There were meant to be derogations.

But "not even that is clear. Not even that. And when I speak with [US secretary of state] Mike Pompeo he says: 'Yes. Humanitarian aid can go through'. But people don't believe him. The most important financial institutions don't want to take part in this trade," Borrell said.

He spoke ahead of a virtual EU foreign ministers meeting on Wednesday.

The ministers will discuss how the pandemic is shaping world affairs. They will also zoom in on conflicts in Libya and Ukraine and discuss Turkey relations.

Borrell repeated worries the virus could rebound to Europe from Africa if it spread there.

"We need them to succeed because otherwise, we will never be safe. Africa has to succeed and we will not be safe until everyone is safe," he said.

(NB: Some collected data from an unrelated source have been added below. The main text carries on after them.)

Definition group_by (rows : list R) : list (K * A) :=
    foldl (λ gs r, update_group r gs) [] rows.
End Aggregate.

(** One step of [SUM]: a NULL is skipped, and the sum of no value is NULL. *)
Definition sum_step (acc x : option F64.t) : option F64.t :=
  match x, acc with
  | None, _ => acc
  | Some v, None => Some v
  | Some v, Some a => Some (F64.add a v)
  end.

(** One step of [COUNT(DISTINCT ...)]: a NULL is not counted. *)
Definition distinct_step (seen : gset Z) (x : option Z) : gset Z :=
  match x with
  | Some v => {[v]} ∪ seen
  | None => seen
  end.

(** [SUM] of a column, written out: the non-NULL cells added from left to
    right. *)
Definition sql_sum (cells : list (option F64.t)) : option F64.t :=
  match omap id cells with
  | [] => None
  | x :: xs => Some (foldl F64.add x xs)
  end.

(** [ORDER BY ... DESC] on a double column and [ORDER BY ...] on a date
    column: NULLs come last in both. *)
Definition desc_nulls_last (a b : option F64.t) : bool :=
  match a, b with
  | _, None => true
  | None, Some _ => false
  | Some x, Some y => F64.leb y x
  end.

Definition asc_nulls_last (a b : option Date.t) : bool :=
  match a, b with
  | _, None => true
  | None, Some _ => false
  | Some x, Some y => x <=? y
  end.

Module RevenueByProduct.
Record t : Type := mk {
    product_title : option string;
    total_revenue : option F64.t
  }.
Definition before (a b : t) : Prop :=
    desc_nulls_last (total_revenue a) (total_revenue b) = true.
End RevenueByProduct.
(** [# --- Final JSON Structure ---] *)
Definition transform_gsmarena_to_formatted
  : result (pydict (pydict string)) :=
  camera_data ← camera_section;
  let design_data := design_section in
  battery_data ← battery_section;
  display_data ← display_section;
  let cellular_data := cellular_section in
  hardware_data ← hardware_section;
  let multimedia_data := multimedia_section in
  let connectivity_data := connectivity_section in
  let formatted_data :=
    [ ("Camera", camera_data);
      ("Design", design_data);
      ("Battery", battery_data);
      ("Display", display_data);
      ("Cellular", cellular_data);
      ("Hardware", hardware_data);
      ("Multimedia", multimedia_data);
      ("Connectivity & Features", connectivity_data) ] in
  mret formatted_data.
End Normaliser.

(* ================================================================== *)
(** * The crawl ledger [scraped_devices.csv]

    The file is modelled by what [csv.reader] yields from it: [None] when
    the file does not exist, otherwise its rows (no row at all for an
    empty file).  [csv.writer.writerow] adds one row at the end. *)

Definition csv_file : Type := option (list (list string)).

Definition load_scraped_links_from_csv (f : csv_file) : gset string :=
  match f with
  | None => ∅                                (* not os.path.exists *)
  | Some [] => ∅                             (* next(reader): StopIteration *)
  | Some (_ :: reader) =>
      list_to_set
        (omap (λ row : list string, row !! 1)
              (filter (λ row : list string, 1 < length row) reader))
  end.

Definition append_to_csv (device_name url : string) (f : csv_file) : csv_file :=
  let file_exists := bool_decide (is_Some f) in
  let rows := default [] f in                (* open(..., "a") *)
  let rows := if negb file_exists then rows ++ [["Device Name"; "URL"]]
              else rows in
  Some (rows ++ [[device_name; url]]).

(** [[link for link in all_links if link not in scraped_links]] *)
Definition new_links (all_links : list string) (scraped_links : gset string)
  : list string :=
  filter (λ link, link ∉ scraped_links) all_links.

(* ================================================================== *)
(** * The batch loop of [__main__] *)

(** What a run leaves behind: the ledger, the JSON files written (path and
    content, in the order of writing), the image downloads asked for, and
    the notifications sent. *)
Record world : Type := World {
  w_csv : csv_file;
  w_raw : list (string * raw_record);
  w_formatted : list (string * pydict (pydict string));
  w_images : list (string * string);
  w_notified : list (string * string * option string)
}.

(** A statement of the loop: it ends normally or raises, and changes the
    world up to that point. *)
Definition io (A : Type) : Type := world -> result A * world.

#[global] Instance io_ret : MRet io := fun A a w => (Ok a, w).
#[global] Instance io_bind : MBind io := fun A B f m w =>
  match m w with
  | (Ok a, w') => f a w'
  | (Raise e, w') => (Raise e, w')
  end.

Definition lift {A} (r : result A) : io A := fun w => (r, w).

Definition CSV_FILE_NAME : string := "scraped_devices.csv".

(** The file-name stem of an item: [re.sub] deletes the characters
    backslash, slash, star, question mark, colon, double quote, angle
    brackets and bar from the name, then [.replace] turns each space into
    an underscore. *)
Definition reserved_char (c : ascii) : bool :=
  bool_decide (c ∈ ["\"; "/"; "*"; "?"; ":"; "034"; "<"; ">"; "|"]%char).

Fixpoint remove_chars (p : ascii -> bool) (s : string) : string :=
  match s with
  | "" => ""
  | String c s' => if p c then remove_chars p s' else String c (remove_chars p s')
  end.

Definition safe_name_of (name : string) : string :=
  str_replace " " "_" (remove_chars reserved_char name).

(** [os.path.join(dir, name)] on a POSIX system. *)
Definition path_join (dir name : string) : string := dir +:+ "/" +:+ name.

Europe had 40 more doctors per capita than the African average, he noted, while food chain disruptions there could see "more people dying of hunger than from disease".

Meanwhile, the EU would have to reduce dependence on foreign supplies of medical essentials, Borrell said.

"Europe does not make one pill of paracetamol," he said, referring to an anti-fever drug.

Some 80 percent of its antibiotics were made in China and 70 percent of protective equipment was made overseas, Borrell said, adding: "This is going to change".

With transatlantic bonds fraying, China and Russia had stepped up their propaganda campaigns to compete for influence on the world stage, Borrell said.

"We are engaged in a battle of narratives about which is the best political system ... this will shape the geopolitical landscape after the crisis," he said.

But Europe was failing to tell its story, Borrell noted.

"With all my heart, it almost made me cry to see the European flag being burned in Italy," he told MEPs, referring to Italian protests in March against lack of EU solidarity.

EU institutions had helped to repatriate 500,000 Europeans who had been stranded overseas, but no one knew about it, Borrell said.

Chinese medical aid to Serbia, an EU enlargement candidate, prompted billboards in Belgrade "thanking brother Xi, who was the only one to help us", Borrell said - referring to Chinese president Xi Jinping.

But "I never saw a billboard saying thank you to the European Union," Borrell added, after the EU gave Serbia €3.6bn in recent times.

Conflicts flaring

And conflicts in the EU neighbourhood were deepening as diplomacy remained in lockdown, Borrell warned.

"None of the old problems have gone away. In fact, they're getting worse," he said. "Fighting in Libya has started again, more fiercely than ever," he noted.

Hundreds of explosions and small arms ceasefire violations, resulting in a civilian death, also rang out across the contact line with Russian forces in east Ukraine last weekend, according to international monitors from the Organisation for Security and Cooperation in Europe.

The coronavirus pandemic, which had put half of humanity under lockdown, was a first in history.

But "who knows what's going to happen [afterward]?," Borrell said on Monday.

"In the past, 100 years ago, when we had the so-called Spanish flu, when 50m people died, the world was not a better place afterward. On the contrary, the world went to war," he said, referring to WW2.

"We have to de-escalate geopolitical tensions," he said.